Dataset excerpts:
Lemma sys_step_frame (x y : Sys) (a : action) :
  valid (sys_lw x) -> sys_step x a = Some y ->
  exists evs, sys_sink y = sys_sink x ++ evs /\
    _buffer_size (sys_lw y) = _buffer_size (sys_lw x) /\
    forallb (in_bounds (_buffer_size (sys_lw x))) evs = true /\
    forallb (fun e => ev_fd e =? _fd (sys_lw x)) evs = true /\
    (no_start [a] = true ->
     _total_written (sys_lw y) = _total_written (sys_lw x) + Z.of_nat (length (delivered evs))) /\
    (no_activation [a] = true -> _fd (sys_lw x) < 0 -> _fd (sys_lw y) < 0).
Proof.
  intros Hv Hs. destruct a as [d|fdr| | |r].
  - simpl in Hs. destruct (write (sys_lw x) d) as [ok s'] eqn:Hw. injection Hs as <-.
    pose proof (write_total (sys_lw x) d) as [Ht Hn].
    pose proof (write_frame (sys_lw x) d) as (_ & _ & Hf).
    rewrite Hw in Ht, Hn, Hf. simpl in *.
    exists []. rewrite app_nil_r. split; [reflexivity|]. split; [exact Hn|].
    split; [reflexivity|]. split; [reflexivity|].
    split; intros _; [simpl; lia | intros; lia].
  - injection Hs as <-. exists []. rewrite app_nil_r. simpl.
    split; [reflexivity|]. split; [unfold start_log; destruct (fdr <? 0); reflexivity|].
    split; [reflexivity|]. split; [reflexivity|]. split; [discriminate|].
    intros Hna _. simpl in Hna. rewrite andb_true_r in Hna.
    unfold start_log. rewrite Hna. simpl. apply Z.ltb_lt in Hna. exact Hna.
  - injection Hs as <-. exists []. rewrite app_nil_r. simpl.
    split; [reflexivity|]. split; [reflexivity|]. split; [reflexivity|].
    split; [reflexivity|]. split; intros _; [simpl; lia | intros; assumption].
  - simpl in Hs. exists []. rewrite app_nil_r.
    destruct (sys_phase x); [destruct (_should_run (sys_lw x))|]; injection Hs as <-;
      simpl; (split; [reflexivity|]); (split; [reflexivity|]); (split; [reflexivity|]);
      (split; [reflexivity|]); split; intros _; [simpl; lia | intros; assumption
                                                 | simpl; lia | intros; assumption
                                                 | simpl; lia | intros; assumption].
  - apply sys_step_iter in Hs as (p & s' & p' & evs & c & _ & _ & Hr & Hd & ->).
    destruct (drain_iter_frame _ _ _ _ _ _ _ Hv Hr Hd) as (E1 & Et & Hb & Hf & Hfd).
    exists evs. simpl. split; [reflexivity|]. split; [exact E1|].
    split; [exact Hb|]. split; [exact Hf|]. split; [intros _; exact Et|].
    intros _ Hneg. destruct Hfd as [->|[? _]]; lia.
Qed.

Lemma sys_run_frame (acts : list action) (x y : Sys) :
  valid (sys_lw x) -> sys_run x acts = Some y ->
  exists evs, sys_sink y = sys_sink x ++ evs /\
    _buffer_size (sys_lw y) = _buffer_size (sys_lw x) /\
    forallb (in_bounds (_buffer_size (sys_lw x))) evs = true /\
    (no_start acts = true ->
     _total_written (sys_lw y) = _total_written (sys_lw x) + Z.of_nat (length (delivered evs))) /\
    (no_activation acts = true -> _fd (sys_lw x) < 0 ->
     _fd (sys_lw y) < 0 /\ forallb (fun e => ev_fd e <? 0) evs = true).
Proof.
  revert x. induction acts as [|a acts IH]; intros x Hv Hr.
  - injection Hr as <-. exists []. rewrite app_nil_r. repeat split; auto.
    intros _. simpl. lia.
  - simpl in Hr. destruct (sys_step x a) as [x1|] eqn:Hs; [|discriminate].
    destruct (sys_step_frame x x1 a Hv Hs) as (evs1 & E1 & N1 & B1 & F1 & T1 & D1).
    pose proof (sys_step_valid x x1 a Hv Hs) as Hv1.
    destruct (IH x1 Hv1 Hr) as (evs2 & E2 & N2 & B2 & T2 & D2).
    exists (evs1 ++ evs2). rewrite E2, E1, app_assoc. split; [reflexivity|].
    split; [congruence|].
    split; [rewrite forallb_app, B1, <- N1, B2; reflexivity|].
    split.
    + intros Hns. simpl in Hns. apply andb_true_iff in Hns as [Ha Hns].
      rewrite (T2 Hns), (T1 (andb_true_intro (conj Ha eq_refl))).
      rewrite delivered_app, length_app. lia.
    + intros Hna Hneg. simpl in Hna. apply andb_true_iff in Hna as [Ha Hna].
      pose proof (D1 (andb_true_intro (conj Ha eq_refl)) Hneg) as Hneg1.
      destruct (D2 Hna Hneg1) as [Hy Hf2]. split; [exact Hy|].
      rewrite forallb_app, Hf2, andb_true_r.
      apply forallb_forall. intros e He.
      apply (proj1 (forallb_forall _ _) F1) in He. apply Z.eqb_eq in He.
      apply Z.ltb_lt. lia.
Qed.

> _Problem requirements_: Return, line for line and unchanged, the data from its first line through the line containing "pose proof (write_frame".

> _Written solution_:
Lemma sys_step_frame (x y : Sys) (a : action) :
  valid (sys_lw x) -> sys_step x a = Some y ->
  exists evs, sys_sink y = sys_sink x ++ evs /\
    _buffer_size (sys_lw y) = _buffer_size (sys_lw x) /\
    forallb (in_bounds (_buffer_size (sys_lw x))) evs = true /\
    forallb (fun e => ev_fd e =? _fd (sys_lw x)) evs = true /\
    (no_start [a] = true ->
     _total_written (sys_lw y) = _total_written (sys_lw x) + Z.of_nat (length (delivered evs))) /\
    (no_activation [a] = true -> _fd (sys_lw x) < 0 -> _fd (sys_lw y) < 0).
Proof.
  intros Hv Hs. destruct a as [d|fdr| | |r].
  - simpl in Hs. destruct (write (sys_lw x) d) as [ok s'] eqn:Hw. injection Hs as <-.
    pose proof (write_total (sys_lw x) d) as [Ht Hn].
    pose proof (write_frame (sys_lw x) d) as (_ & _ & Hf).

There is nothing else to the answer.